**Supplied information:**
○ ○ ○ ○ ○

Lemma emit_functions_spec fs g : Forall (subtree ir) fs -> Forall (fun f => length (indices f) <= emit_fuel ir) fs ->
  Forall (fun f => l_opcode (label f) = VNT_IR_FUNCTION) fs -> all_initialised fs ->
  g_failed g = false -> g_loops g = [] ->
  wp (emit_functions ir (map index fs)) g (fun _ g' =>
    (~ Forall (fun f => supported_function program f = true) fs /\ g_failed g' = true) \/
    Forall (fun f => supported_function program f = true) fs /\ exists bodies,
    Forall2 (function_code program) fs bodies /\
    emitted g (concat (zip_with function_lines fs bodies)) (concat (concat bodies)) g').
Proof.
  intros Hs Hlen Hop Hi Hg Hl. revert g Hg Hl. induction Hs as [|f fs Hf Hs IH]; intros g Hg Hl.
  - right. split; [constructor|]. exists []. split; [constructor|]. constructor; try done; [cbn; by rewrite app_nil_r|by apply fresh_nil].
  - inversion Hlen; inversion Hop; inversion Hi; subst. destruct f as [i l ts]. cbn [map index emit_functions].
    destruct (subtree_view ir literals _ _ _ Hf) as [n Hv]. apply wp_bind. eapply wp_asks_done; [apply Hv|]. cbv beta.
    assert (opcode n = VNT_IR_FUNCTION) as -> by by rewrite (view_label _ _ _ _ _ Hv) in *.
    cbn [bool_decide]. apply wp_bind. eapply wp_mono; [by apply emit_function_spec|].
    intros _ g1 [[Hno H']|(Hcan1 & codes & Hcode & [Hf1 Hl1 Hn1 Ho1 Hfr1])]; apply wp_bind, wp_gets.
    { rewrite H'. left. split; [|done]. intros [H'' _]%Forall_cons. by rewrite Hno in H''. }
    rewrite Hf1. eapply wp_mono; [apply IH; try done; by rewrite Hl1|].
    intros _ g2 [[Hno H']|(Hcan2 & bodies & Hbodies & [Hf2 Hl2 Hn2 Ho2 Hfr2])].
    { left. split; [|done]. by intros [_ ?]%Forall_cons. }
    right. split; [by constructor|]. exists (codes :: bodies).
    split; [by constructor|]. constructor; [done|by rewrite Hl2|lia| |].
    + rewrite Ho2, Ho1, <- app_assoc. done.
    + cbn [concat]. rewrite concat_app. eapply fresh_app; [|exact Hfr1|exact Hfr2]. lia.
Qed.

End functions.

○ ○ ○ ○ ○

**Requirement:** The records above must be output exactly, in full.

**Output for this exercise:**
Lemma emit_functions_spec fs g : Forall (subtree ir) fs -> Forall (fun f => length (indices f) <= emit_fuel ir) fs ->
  Forall (fun f => l_opcode (label f) = VNT_IR_FUNCTION) fs -> all_initialised fs ->
  g_failed g = false -> g_loops g = [] ->
  wp (emit_functions ir (map index fs)) g (fun _ g' =>
    (~ Forall (fun f => supported_function program f = true) fs /\ g_failed g' = true) \/
    Forall (fun f => supported_function program f = true) fs /\ exists bodies,
    Forall2 (function_code program) fs bodies /\
    emitted g (concat (zip_with function_lines fs bodies)) (concat (concat bodies)) g').
Proof.
  intros Hs Hlen Hop Hi Hg Hl. revert g Hg Hl. induction Hs as [|f fs Hf Hs IH]; intros g Hg Hl.
  - right. split; [constructor|]. exists []. split; [constructor|]. constructor; try done; [cbn; by rewrite app_nil_r|by apply fresh_nil].
  - inversion Hlen; inversion Hop; inversion Hi; subst. destruct f as [i l ts]. cbn [map index emit_functions].
    destruct (subtree_view ir literals _ _ _ Hf) as [n Hv]. apply wp_bind. eapply wp_asks_done; [apply Hv|]. cbv beta.
    assert (opcode n = VNT_IR_FUNCTION) as -> by by rewrite (view_label _ _ _ _ _ Hv) in *.
    cbn [bool_decide]. apply wp_bind. eapply wp_mono; [by apply emit_function_spec|].
    intros _ g1 [[Hno H']|(Hcan1 & codes & Hcode & [Hf1 Hl1 Hn1 Ho1 Hfr1])]; apply wp_bind, wp_gets.
    { rewrite H'. left. split; [|done]. intros [H'' _]%Forall_cons. by rewrite Hno in H''. }
    rewrite Hf1. eapply wp_mono; [apply IH; try done; by rewrite Hl1|].
    intros _ g2 [[Hno H']|(Hcan2 & bodies & Hbodies & [Hf2 Hl2 Hn2 Ho2 Hfr2])].
    { left. split; [|done]. by intros [_ ?]%Forall_cons. }
    right. split; [by constructor|]. exists (codes :: bodies).
    split; [by constructor|]. constructor; [done|by rewrite Hl2|lia| |].
    + rewrite Ho2, Ho1, <- app_assoc. done.
    + cbn [concat]. rewrite concat_app. eapply fresh_app; [|exact Hfr1|exact Hfr2]. lia.
Qed.

End functions.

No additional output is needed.